Ne bu mailin sahibinde ne de itirazlarını daha mutedil bir üslupla dile getirenlerde Trabzonspor’un mevcut durumdan nasıl kurtulacağına dair en ufak bir formül ya da öneri yok. Hamaset de hamaset…

Bakınız, Trabzonspor’un Trabzon’a özgü orijinal bir fikirle silkinip ayağa kalkmasını, tamamen öz kaynaklarıyla başarıdan başarıya koşmasını benden fazla kimse isteyemez. İlk şampiyon kadroyu dünya gözüyle görmüş, sonraki çöküş döneminde yıllarca travmanın etkisinden kurtulamamış biriyim ben. Ne taraftarlık dersine ihtiyacım var ne de ataları Türkçe tarihte ortaya çıktığından beri bu dili konuşan bir Çepni Türkü olarak milliyetçilik edebiyatı dinlemeye…

O zaman çözümü gösterin?

Trabzonspor’un yabancı sermayeye satılmasına karşı olanlardan bir an evvel kulübün mevcut durumundan kurtulması ve düzlüğe çıkması için gerçekçi bir formül bekliyoruz. Geçen yazımızda yazdık; Ts Club işletmeleri bir bir kapanıyor. Faaliyetine devam edenler ürün satışlarında şu en hareketli olması gereken aylarda bile tarihin en kötü dönemini yaşıyor. Barcelona üyeleri gibi kulübün mali sıkıntıya düştüğü bir dönemde beş yıllık aidatı peşin öder de ferahlatırsanız, daha doğrusu bu aidiyet duygusuna sahip olursanız kulüp satılmaz. Yoksa çarşambadan ne kadar kahramanlık türküsü söylerseniz söyleyin, perşembenin gelişini önleyemezsiniz.

“E bizim o kadar paramız yok” Öyleyse padişahın kızını gözüne kestirmeyeceksin. O anca Keloğlan masallarında olur.

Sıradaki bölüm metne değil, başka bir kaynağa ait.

(* ===== verification/QueryTypes.v ===== *)
(** * query: the vocabulary of the grounded-query engine

    Models [services/brain/internal/query/types.go], [ports.go], [freshness.go]
    and the records of [codeindex/types.go] and [ingestion/types.go] they use. *)

From Stdlib Require Import Ascii String.
From S2P Require Import Prelude GoString Float64 Runtime FactualConsistency.
From stdpp Require Import gmap strings.
Open Scope string_scope.
Open Scope Z_scope.

(** ** types.go *)

Inductive query_error := ErrInvalidInput (what : string) | ErrUnknownScope | ErrContext.

Inductive AnswerStatus := StatusAnswered | StatusPartial | StatusAbstained.

Inductive Reason :=
| ReasonAbsentSupport | ReasonStaleSupport | ReasonPartialCoverage | ReasonLaneDegraded | ReasonRetrievalUnavailable
| ReasonCitationVerificationFailed | ReasonSynthesisUnavailable.

Definition reasonOrder : list Reason :=
  [ReasonAbsentSupport; ReasonStaleSupport; ReasonPartialCoverage; ReasonLaneDegraded; ReasonRetrievalUnavailable;
   ReasonCitationVerificationFailed; ReasonSynthesisUnavailable].

#[export] Instance AnswerStatus_eq_dec : EqDecision AnswerStatus.
Proof. solve_decision. Defined.
#[export] Instance Reason_eq_dec : EqDecision Reason.
Proof. solve_decision. Defined.

Definition FreshnessBestEffort : string := "best_effort".
Definition FreshnessCompleteGeneration : string := "complete_generation".
Definition FreshnessAbstainIfStale : string := "abstain_if_stale".

Definition freshness_valid (f : string) : bool :=
  existsb (String.eqb f) [FreshnessBestEffort; FreshnessCompleteGeneration; FreshnessAbstainIfStale].

Inductive FreshnessState := FreshnessCurrent | FreshnessStaleDisclosed | FreshnessDegraded.
Inductive ProjectionState := ProjectionReady | ProjectionRebuilding | ProjectionAbsent.
Inductive GenerationState := GenerationReady | GenerationDegraded.

#[export] Instance ProjectionState_eq_dec : EqDecision ProjectionState.
Proof. solve_decision. Defined.
#[export] Instance GenerationState_eq_dec : EqDecision GenerationState.
Proof. solve_decision. Defined.

Record Principal := MkPrincipal { pn_Tenant : string; pn_Principal : string; pn_Session : string }.

Record Query := MkQuery {
  qu_QueryID : string; qu_Principal : Principal; qu_SourceID : string; qu_GenerationID : string; qu_Text : string; qu_Freshness : string; qu_IdempotencyKey : string
}.

Record SynthesisLimits := MkSynthesisLimits { MaxClaims : Z; MaxCitationsPerClaim : Z; MaxStatementBytes : Z; MaxProseBytes : Z }.

Record QueryLimits := MkQueryLimits {
  MaxQueryLength : Z; MaxIdentifierLength : Z; MaxCandidates : Z; MaxBlockLines : Z; MaxEvidenceEntries : Z; MaxEvidenceEntryBytes : Z; MaxEvidencePackBytes : Z;
  MaxReasons : Z; LimitsSynthesis : SynthesisLimits; LimitsFactualConsistency : ScoreLimits
}.

Definition DefaultQueryLimits : QueryLimits :=
  MkQueryLimits 8192 512 64 64 16 4096 (64 * 1024) 8 (MkSynthesisLimits 64 16 4096 16384) DefaultScoreLimits.

(** The bounded values of [Limits.validate], with their names and ceilings. *)
Definition limit_values (l : QueryLimits) : list (string * Z) :=
  let s := LimitsSynthesis l in
  let f := LimitsFactualConsistency l in
  [("query length", MaxQueryLength l); ("identifier length", MaxIdentifierLength l); ("candidates", MaxCandidates l); ("block lines", MaxBlockLines l);
   ("evidence entries", MaxEvidenceEntries l); ("evidence entry bytes", MaxEvidenceEntryBytes l); ("evidence pack bytes", MaxEvidencePackBytes l);
   ("reasons", MaxReasons l); ("claims", MaxClaims s); ("citations per claim", MaxCitationsPerClaim s); ("statement bytes", MaxStatementBytes s);
   ("prose bytes", MaxProseBytes s); ("factual consistency claims", sl_MaxClaims f); ("factual consistency supports", sl_MaxSupportsPerClaim f);
   ("factual consistency statement bytes", sl_MaxStatementBytes f); ("factual consistency support bytes", sl_MaxSupportBytes f);
   ("factual consistency total bytes", sl_MaxTotalBytes f)].

Fixpoint check_limits (got hard : list (string * Z)) : result query_error unit :=
  match got, hard with
  | (name, v) :: got', (_, top) :: hard' =>
      if (v <=? 0) || (top <? v) then Err (ErrInvalidInput (name ++ " limit")) else check_limits got' hard'
  | _, _ => Ok tt
  end.

Definition limits_validate (l : QueryLimits) : result query_error unit :=
  do _ <- check_limits (limit_values l) (limit_values DefaultQueryLimits) ;
  if MaxCandidates l <? MaxEvidenceEntries l then Err (ErrInvalidInput "candidates below evidence entries limit")
  else if (sl_Timeout (LimitsFactualConsistency l) <=? 0) || (sl_Timeout DefaultScoreLimits <? sl_Timeout (LimitsFactualConsistency l))
  then Err (ErrInvalidInput "factual consistency timeout")
  else Ok tt.

(** An identifier: not empty, within the limit. *)
Definition bad_id (limit : Z) (s : string) : bool := String.eqb s "" || (limit <? len s).

Definition query_validate (q : Query) (limits : QueryLimits) : result query_error unit :=
  let bad := bad_id (MaxIdentifierLength limits) in
  if bad (qu_QueryID q) || bad (qu_SourceID q) || bad (qu_GenerationID q) then Err (ErrInvalidInput "identity fields")
  else if bad (pn_Tenant (qu_Principal q)) || bad (pn_Principal (qu_Principal q)) || bad (pn_Session (qu_Principal q)) then Err (ErrInvalidInput "principal")
  else if (rune_count (qu_Text q) =? 0) || (MaxQueryLength limits <? rune_count (qu_Text q)) || blank (qu_Text q) then Err (ErrInvalidInput "query text")
  else if negb (freshness_valid (qu_Freshness q)) then Err (ErrInvalidInput "freshness")
  else if bad (qu_IdempotencyKey q) || negb (String.eqb (trim_space (qu_IdempotencyKey q)) (qu_IdempotencyKey q)) then Err (ErrInvalidInput "idempotency key")
  else if existsb (fun p => (p_rune p <? 32) || (p_rune p =? 127)) (pieces (qu_IdempotencyKey q)) then Err (ErrInvalidInput "idempotency key characters")
  else Ok tt.

Record Citation := MkCitation {
  ci_EvidenceID : string; ci_SourceRevisionID : string; ci_GitOID : string; ci_Path : string; ci_StartLine : Z; ci_StartColumn : Z; ci_EndLine : Z; ci_EndColumn : Z;
  ci_SupportingTextDigest : string
}.

Record AnswerClaim := MkAnswerClaim { ac_ClaimID : string; ac_Statement : string; ac_Citations : list Citation; ac_ConfidencePerMille : Z }.

Record QueryAnswer := MkQueryAnswer {
  an_QueryID : string; an_Status : AnswerStatus; an_Prose : string; an_Claims : list AnswerClaim; an_DegradedReasons : list Reason; an_TokenUsage : Z;
  an_FactualConsistency : ScoreResult
}.

Record Freshness := MkFreshness {
  fn_GenerationID : string; fn_Sequence : Z; fn_CommitOID : string; fn_TreeOID : string; fn_GenerationState : GenerationState; fn_State : FreshnessState;
  fn_ACLEpoch : Z; fn_ObservedAt : Z
}.

Record Coverage := MkCoverage { CanonicalRevisionCount : Z; IndexedRevisionCount : Z }.

Record QueryResult := MkQueryResult { qr_Answer : QueryAnswer; qr_Freshness : Freshness; qr_Coverage : Coverage; qr_Projection : ProjectionState }.

Record SourceStatus := MkSourceStatus { ss_SourceID : string; ss_Freshness : Freshness; ss_Coverage : Coverage; ss_Projection : ProjectionState }.

(** ** codeindex and ingestion: the records a snapshot holds *)

Definition KindDefinition : string := "definition".
Definition CoverageLexicalDegraded : string := "COVERAGE_STATE_LEXICAL_DEGRADED".

Record Occurrence := MkOccurrence { oc_Kind : string; oc_Text : string; oc_StartLine : Z }.
Record FileProjection := MkFileProjection { fp_Path : string; fp_Language : string; fp_ContentDigest : string; fp_Coverage : string; fp_Occurrences : list Occurrence }.
Definition no_file : FileProjection := MkFileProjection "" "" "" "" [].

Record FileRevision := MkFileRevision { re_Path : string; re_BlobOID : string; re_ContentDigest : string; re_RevisionID : string }.

(** ** ports.go *)

Record ProjectionView := MkProjectionView { pv_State : ProjectionState; pv_Index : option (list FileProjection); pv_Files : gmap string string }.

Record QuerySnapshot := MkSnapshot {
  sn_GenerationID : string; sn_Sequence : Z; sn_CommitOID : string; sn_TreeOID : string; sn_State : GenerationState; sn_Revisions : list FileRevision;
  sn_Projection : ProjectionView
}.

Record GenerationPin := MkPin { gp_SourceID : string; gp_GenerationID : string }.

Inductive Action := ActionQuery | ActionHydrate | ActionEmit.
Record PortDecision := MkPortDecision { pd_Allowed : bool; pd_Epoch : Z }.
Record EvidenceAdmissionRequest := MkAdmission { ea_SourceID : string; ea_GenerationID : string; ea_ACLEpoch : Z; ea_At : Z }.

(** The index of a projection that is ready. *)
Definition ready_index (s : QuerySnapshot) : option (list FileProjection) :=
  match pv_State (sn_Projection s) with ProjectionReady => pv_Index (sn_Projection s) | _ => None end.

(** ** freshness.go *)

Record FreshnessEvaluation := MkEvaluation { fe_State : FreshnessState; fe_Stale : bool; fe_AbstainStale : bool }.

Definition evaluateFreshness (requirement : string) (s : QuerySnapshot) (current : string) : FreshnessEvaluation :=
  if negb (String.eqb (sn_GenerationID s) current) then MkEvaluation FreshnessStaleDisclosed true (String.eqb requirement FreshnessAbstainIfStale)
  else if bool_decide (sn_State s = GenerationDegraded) then MkEvaluation FreshnessDegraded false false
  else MkEvaluation FreshnessCurrent false false.

Definition computeCoverage (s : QuerySnapshot) : Coverage :=
  let canonical := Z.of_nat (length (sn_Revisions s)) in
  match ready_index s with
  | None => MkCoverage canonical 0
  | Some files =>
      MkCoverage canonical (Z.of_nat (length (List.filter (fun r => existsb (fun f => String.eqb (fp_Path f) (re_Path r)) files) (sn_Revisions s))))
  end.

Bu konuyu şimdilik noktalayalım ve yakından alakalı bir diğerine geçelim. Hafta içi günebakış’ta yayınlanan bir haberde yine Trabzon’a karşı bir algı operasyonundan bahsediliyordu. TUİK kayıtlarına göre yabancılara konut satışında ilk 10 şehir arasında bulunmamasına rağmen Arapların Trabzon’a yoğun ilgisinin büyük haber sitelerinde olumsuz anlamda haddinden fazla gündeme getirilmesi vurgulanıyordu.

Araplar değil başkaları da olsa…

Ülke genelinin Trabzon hassasiyeti (!) yeni değil. Daha önce defalarca şahit olduk, yaşadık. Eve ve Akdeniz bölgelerinde yabancılar uzun yıllardır mülk alıyor, yerleşiyor, hatta mahalleler oluşturmuşlar, hiç bu kadar gürültü koparıldığını görmedik. Haddizatında oralara yerleşen yabancılardan kaynaklanan sosyal bir problem de duymadık. Arapların günlük alışkanlıklarını, yaşam biçimlerini biraz yadırgıyor olabiliriz. Tamam da gülü seven dikenine katlanacak. Zaten esas meselemiz bu değil. Ülke genelindeki Trabzon alerjisi. Emin olun, Trabzon’a yoğun ilgi gösterenler Arap değil de mesela Avrupa ülkelerinden gelenler olsa yine aynı karın ağrısını yaşayacaklardı. Bir adım ileri gidelim, Trabzon yurt içi turizmin ilgi odağı olsa, turist sayısı ve gelirinde ülkenin zirvesine çıksa ülkenin tavrında değişen bir şey olmayacaktır.

Dolayısıyla… Aklı başında Trabzonluların esas tartışması gereken konu algı operasyonlarının kendilerine dayattığı gündemler değil, algı operasyonlarının sebebi ve bu operasyonları bertaraf edebilmenin yolları olmalıdır.

Yazının başında bahsini ettiğimiz mailin sahibinin hezeyanları ve hakaretlerinin şahsımız adına önemi yok. Fakat öyle bir yaklaşımın ne Trabzon’un ne de ülkenin dertlerine deva olmayacağı açıktır.